Creates an instance of TogetherAIChatGenerator. Unless specified otherwise,

the default model is `meta-llama/Llama-3.3-70B-Instruct-Turbo`.

**Arguments**:

- `api_key`: The Together API key.
- `model`: The name of the Together AI chat completion model to use.
- `streaming_callback`: A callback function that is called when a new token is received from the stream.
The callback function accepts StreamingChunk as an argument.
- `api_base_url`: The Together AI API Base url.
For more details, see Together AI [docs](https://docs.together.ai/docs/openai-api-compatibility).
- `generation_kwargs`: Other parameters to use for the model. These parameters are all sent directly to
the Together AI endpoint. See [Together AI API docs](https://docs.together.ai/reference/chat-completions-1)
for more details.
Some of the supported parameters:
- `max_tokens`: The maximum number of tokens the output text can have.
- `temperature`: What sampling temperature to use. Higher values mean the model will take more risks.
    Try 0.9 for more creative applications and 0 (argmax sampling) for ones with a well-defined answer.
- `top_p`: An alternative to sampling with temperature, called nucleus sampling, where the model
    considers the results of the tokens with top_p probability mass. So 0.1 means only the tokens
    comprising the top 10% probability mass are considered.
- `stream`: Whether to stream back partial progress.
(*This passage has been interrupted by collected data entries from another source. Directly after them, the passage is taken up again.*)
Lemma forward_inv seen st step : Inv seen st → st_id step ∉ st_id <$> seen → st_kind step = SynchronizationStepKind →
  Inv (seen ++ [step]) (mkEmission (em_events st) (<[st_id step := forwarded st (st_connection step)]> (stepEvents st))
                          (em_movementStep st)).
Proof.
  intros [Hb Hi Hd Hm] Hnew Hsync. split; cbn; [done| | |].
  - intros s ids [[<- <-]|[Hne Hs]]%lookup_insert_Some.
    + split; [rewrite fmap_app; set_solver|]. intros x. unfold forwarded.
      destruct (em_movementStep st !! _) as [m|]; cbn; [|by intros ?%elem_of_nil].
      destruct (stepEvents st !! m) as [ids|] eqn:Hids; cbn; [|by intros ?%elem_of_nil].
      destruct (last ids) as [y|] eqn:Hy; cbn; [|by intros ?%elem_of_nil]. intros ->%list_elem_of_singleton.
      apply last_Some_elem_of in Hy. by apply (Hi m ids Hids).
    + destruct (Hi s ids Hs) as [? Hlt]. split; [rewrite fmap_app; set_solver|done].
  - intros l r ids ids' x [Hl| ->%list_elem_of_singleton]%elem_of_app [Hr| ->%list_elem_of_singleton]%elem_of_app Hkl Hkr; [|done..].
    rewrite !lookup_insert_ne by (intros He; apply Hnew; rewrite He; by apply list_elem_of_fmap_2). by apply Hd.
  - intros c m (s & ? & ?)%Hm. exists s. set_solver.
Qed.

Lemma emitStep_inv graph seen st step st' : Inv seen st → st_id step ∉ st_id <$> seen →
  emitStep cast_out_of_range graph plan machine st step = Ok st' → Inv (seen ++ [step]) st'.
Proof.
  intros Hinv Hnew. unfold emitStep. destruct (st_kind step) eqn:Hk.
  - intros (es & He & [= <-])%bind_ok. apply (emitCompute_built graph step (length (em_events st)) es) in He as [Hb _].
    apply append_inv; auto.
  - destruct (List.find _ _) as [connection|]; [|done]. intros (es & He%emitMovement_built & [= <-])%bind_ok.
    apply append_inv; auto. intros c m [[<- <-]|[_ ?]]%lookup_insert_Some; auto.
  - destruct (barrierOn _ _).
    + cbv zeta. intros [= <-]. apply append_inv; auto.
      apply built_cons; [done|intros d; cbn; by intros ?%elem_of_nil|apply built_nil].
    + intros [= <-]. by apply forward_inv.
Qed.
Lemma emitStep_ordered seen st step st' : Ordered seen st → st_id step ∉ st_id <$> seen →
  emitStep cast_out_of_range graph plan machine st step = Ok st' → Ordered (seen ++ [step]) st'.
Proof.
  intros Ho Hnew. unfold emitStep. destruct (st_kind step) eqn:Hk.
  - intros (es & He & [= <-])%bind_ok. apply (emitCompute_built plan machine graph step (length (em_events st)) es) in He as [_ (e & -> & _)].
    apply append_ordered; [done..|]. intros [|k] Hlt _; [|cbn in Hlt; lia]. rewrite Nat.add_0_r. apply rtc_refl.
  - destruct (List.find _ _) as [connection|] eqn:Hfind; [|done]. intros (es & He & [= <-])%bind_ok.
    apply find_elem in Hfind as [Hin Hid%bool_decide_eq_true].
    apply append_ordered; [done..|]. intros k Hlt Hc. destruct (decide (pc_kind connection = Reduce)) as [Hr|Hr].
    + destruct Hc as [Hc|Hc]; [by destruct Hc; split; [|exists connection]|].
      unfold emitMovement in He. apply fail_then_ok in He as [_ He]. rewrite decide_True in He by done. by eapply emitGather_follows.
    + apply emitMovement_chained in He; [|done]. by apply chained_follows.
  - destruct (barrierOn _ _).
    + cbv zeta. intros [= <-]. apply append_ordered; [done..|]. intros [|k] Hlt _; [|cbn in Hlt; lia]. rewrite Nat.add_0_r. apply rtc_refl.
    + intros [= <-]. destruct Ho as [Hi Hf]. split; cbn.
      * intros s ids [[<- _]|[_ Hs]]%lookup_insert_Some; rewrite fmap_app; [set_solver|]. apply Hi in Hs. set_solver.
      * intros s ids x z [Hs| ->%list_elem_of_singleton]%elem_of_app.
        -- rewrite lookup_insert_ne by (intros He; apply Hnew; rewrite He; by apply list_elem_of_fmap_2). by apply Hf.
        -- rewrite lookup_insert_eq. intros [= <-]. unfold forwarded. destruct (_ ≫= _) as [ids|]; cbn; [|done].
           destruct (last ids); cbn; [|done]. intros [= ->] ->%list_elem_of_singleton _. apply rtc_refl.
Qed.

Lemma emitSteps_ordered ss st : NoDup (st_id <$> ss) → emitSteps cast_out_of_range graph plan machine ss = Ok st →
  ∀ step ids x z, step ∈ ss → stepEvents st !! st_id step = Some ids → head ids = Some x → z ∈ ids →
    (¬ Gathers step ∨ last ids = Some z) → Follows (em_events st) x z.
Proof.
  intros Hnd Hf. assert (NoDup (st_id <$> merge_sort stepLe ss)) as Hnd' by (by rewrite merge_sort_Permutation).
  assert (Ordered (merge_sort stepLe ss) st) as [_ Hord].
  { eapply fold_result_inv; [| |exact Hf].
    - split; cbn; intros *; by rewrite ?lookup_empty.
    - intros seen step post st1 st2 Heq Ho Hs. eapply emitStep_ordered; [done| |done].
      rewrite Heq, fmap_app, fmap_cons in Hnd'. apply NoDup_app in Hnd' as (_ & Hn & _). intros Hin. apply (Hn _ Hin). left. }
  intros step ids x z Hin. apply Hord. by rewrite merge_sort_Permutation.
Qed.

(** A step edge puts event [z] of its target after event [y], the last of its source: any
    event of the target, but of a gather's movement only the first and the combination.  (An
    edge from a movement to the wait that carries its last event has nothing to order.) *)
Definition StepOrders (ss : list PlanStep) (st : Emission) (edge : PlanStepEdge) (z y : nat) : Prop :=
  StorageLiveness.from edge ≠ StorageLiveness.to edge ∧ stepEvents st !! StorageLiveness.from edge ≫= last = Some y ∧
  ∃ step ids x, step ∈ ss ∧ st_id step = StorageLiveness.to edge ∧ stepEvents st !! StorageLiveness.to edge = Some ids ∧
    head ids = Some x ∧ x ≠ y ∧ z ∈ ids ∧ (z = x ∨ ¬ Gathers step ∨ last ids = Some z).

Lemma step_orders_follow ss edges st edge z y : NoDup (st_id <$> ss) → emitSteps cast_out_of_range graph plan machine ss = Ok st →
  edge ∈ edges → StepOrders ss st edge z y →
  ∃ x, Waits (orderEvents plan ss edges st) x y ∧ Follows (orderEvents plan ss edges st) x z.
Proof.
  intros Hnd Hst Hin (Hne & Hy & step & ids & x & Hs & Hid & Hids & Hx & Hxy & Hz & Hg).
  pose proof (orderEvents_exact' cast_out_of_range plan machine graph ss edges st Hnd Hst) as Hw. exists x. split.
  - apply Hw. right. left. exists edge. split; [done|]. unfold EdgeOrders. rewrite Hids. by split_and!.
  - destruct Hg as [->|Hg]; [apply rtc_refl|]. apply (follows_mono (em_events st)); [intros id d Hwait; apply Hw; by left|].
    eapply emitSteps_ordered; [exact Hnd|exact Hst|exact Hs|by rewrite Hid|done..].
Qed.
End chains.
(** What a nested loop accumulates: [sem] reads the accumulator, [adds] says what a pair adds. *)
Lemma fold_inner_adds {A B M} (f : M → A → B → M) (g : A → list B) (sem : M → Prop) (adds : A → B → Prop) xs :
  (∀ m x y, x ∈ xs → y ∈ g x → (sem (f m x y) ↔ sem m ∨ adds x y)) → ∀ m,
  sem (foldl (λ m x, foldl (λ m y, f m x y) m (g x)) m xs) ↔ sem m ∨ ∃ x y, x ∈ xs ∧ y ∈ g x ∧ adds x y.
Proof.
  induction xs as [|x xs IH]; intros Hf m; cbn; [set_solver|]. rewrite IH by (intros; apply Hf; [by right|done]).
  assert (∀ ys m, (∀ y, y ∈ ys → y ∈ g x) →
    sem (foldl (λ m y, f m x y) m ys) ↔ sem m ∨ ∃ y, y ∈ ys ∧ adds x y) as Hinner.
  { induction ys as [|y ys IHy]; intros m' Hys; cbn; [set_solver|]. rewrite IHy by set_solver.
    rewrite Hf by (try left; set_solver). setoid_rewrite elem_of_cons. naive_solver. }
  rewrite Hinner by done. setoid_rewrite elem_of_cons. naive_solver.
Qed.

Lemma successors_spec c p : c ∈ nextOf (successorsOf graph) p ↔ Depends c p.
Proof.
  unfold successorsOf, Depends. set (P := valueProducer graph).
  rewrite (fold_inner_adds (λ m node input, addSuccessor graph P (n_id node) m input) inputs (λ m, c ∈ nextOf m p)
    (λ node input, n_id node = c ∧ P !! storageValueOf graph (p_value input) = Some p ∧ p ≠ c)).
  - assert (c ∉ nextOf ∅ p) by (unfold nextOf; rewrite lookup_empty; set_solver). naive_solver.
  - intros m node input _ _. unfold addSuccessor, nextOf. destruct (P !! storageValueOf graph (p_value input)) as [q|]; [|naive_solver].
    destruct (decide (q = n_id node)) as [->|Hne]; [naive_solver|].
    destruct (decide (q = p)) as [->|Hqp].
    + rewrite lookup_insert_eq. cbn. rewrite elem_of_union, elem_of_singleton. naive_solver.
    + rewrite lookup_insert_ne by done. naive_solver.
Qed.

Lemma producer_id v p : valueProducer graph !! v = Some p → p ∈ n_id <$> nodes graph.
Proof.
  unfold valueProducer. revert v p.
  apply (fold_inner (λ m node output, <[p_value output := n_id node]> m) outputs (λ m, ∀ v p, m !! v = Some p → p ∈ n_id <$> nodes graph)).
  - intros v p. by rewrite lookup_empty.
  - intros m node output Hm Hin _ v p [[_ <-]|[_ Hp]]%lookup_insert_Some; [by apply list_elem_of_fmap_2|by eapply Hm].
Qed.

Lemma depends_ids c p : Depends c p → c ∈ n_id <$> nodes graph ∧ p ∈ n_id <$> nodes graph.
Proof. intros (node & input & Hin & <- & _ & Hp%producer_id & _). split; [by apply list_elem_of_fmap_2|done]. Qed.
(** A finalized graph numbers its nodes. *)
Hypothesis numbered : ∀ i node, nodes graph !! i = Some node → n_id node = i.

Lemma numbered_ids : n_id <$> nodes graph = seq 0 (length (nodes graph)).
Proof.
  apply list_eq. intros i. rewrite list_lookup_fmap. destruct (nodes graph !! i) as [node|] eqn:Hi; cbn.
  - rewrite lookup_seq_lt by (by eapply lookup_lt_Some). by rewrite (numbered i node).
  - rewrite lookup_seq_ge; [done|]. by apply lookup_ge_None.
Qed.
End table_proofs.

(** ** The order is topological *)
Lemma ascending_elem x s : x ∈ ascending s ↔ x ∈ s.
Proof. unfold ascending. by rewrite merge_sort_Permutation, elem_of_elements. Qed.
Lemma ascending_NoDup s : NoDup (ascending s).
Proof. unfold ascending. rewrite merge_sort_Permutation. apply NoDup_elements. Qed.
Lemma ascending_head s x xs : ascending s = x :: xs → x ∈ s ∧ ∀ y, y ∈ s → (x <= y)%nat.
Proof.
  intros Ha. assert (StronglySorted Nat.le (ascending s)) as Hs.
  { apply (StronglySorted_merge_sort Nat.le). }
  rewrite Ha in Hs. apply StronglySorted_inv in Hs as [_ Hall]. rewrite Forall_forall in Hall.
  split; [rewrite <- ascending_elem, Ha; left|]. intros y Hy. rewrite <- ascending_elem, Ha in Hy.
  apply elem_of_cons in Hy as [->|Hy]; [lia|]. by apply Hall.
Qed.
Lemma ascending_nil s : ascending s = [] → s = ∅.
Proof. intros Ha. apply set_eq. intros x. rewrite <- ascending_elem, Ha. set_solver. Qed.

(** The producers a successor table gives a node. *)
Definition predsIn (m : gmap nat (gset nat)) (c : nat) : gset nat := dom (filter (λ e, c ∈ e.2) m).
Lemma predsIn_elem m c p : p ∈ predsIn m c ↔ c ∈ nextOf m p.
Proof.
  unfold predsIn, nextOf. rewrite elem_of_dom. setoid_rewrite is_Some_alt. unfold is_Some.
  destruct (m !! p) as [s|] eqn:Hp; cbn.
  - destruct (decide (c ∈ s)).
    + rewrite (map_lookup_filter_Some_2 _ m p s) by done. done.
    + rewrite map_lookup_filter_None_2; [done|]. right. intros s' Hs. rewrite Hp in Hs. by injection Hs as <-.
  - rewrite map_lookup_filter_None_2 by auto. set_solver.
Qed.

Lemma count_consumers (cs : list nat) (m : gmap nat Z) x : NoDup cs →
  foldl (λ m consumer, <[consumer := default 0 (m !! consumer) + 1]> m) m cs !! x =
  (if decide (x ∈ cs) then Some (default 0 (m !! x) + 1) else m !! x : option Z).
Proof.
  revert m. induction cs as [|c cs IH]; intros m; [done|]. intros [Hc Hnd]%NoDup_cons. cbn. rewrite IH by done.
  destruct (decide (x = c)) as [->|Hne].
  - rewrite decide_False by done. rewrite lookup_insert_eq, decide_True by left. done.
  - rewrite lookup_insert_ne by done. destruct (decide (x ∈ cs)), (decide (x ∈ c :: cs)); set_solver.
Qed.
If set, tokens will be sent as data-only server-sent
    events as they become available, with the stream terminated by a data: [DONE] message.
- `safe_prompt`: Whether to inject a safety prompt before all conversations.
- `random_seed`: The seed to use for random sampling.
- `tools`: A list of Tool and/or Toolset objects, or a single Toolset for which the model can prepare calls.
Each tool should have a unique name.
- `timeout`: The timeout for the Together AI API call.
- `max_retries`: Maximum number of retries to contact Together AI after an internal error.
If not set, it defaults to either the `OPENAI_MAX_RETRIES` environment variable, or set to 5.
- `http_client_kwargs`: A dictionary of keyword arguments to configure a custom `httpx.Client`or `httpx.AsyncClient`.
For more information, see the [HTTPX documentation](https://www.python-httpx.org/api/`client`).

<a id="haystack_integrations.components.generators.togetherai.chat.chat_generator.TogetherAIChatGenerator.to_dict"></a>

#### TogetherAIChatGenerator.to\_dict

```python
def to_dict() -> Dict[str, Any]
```

Serialize this component to a dictionary.

**Returns**:

The serialized component as a dictionary.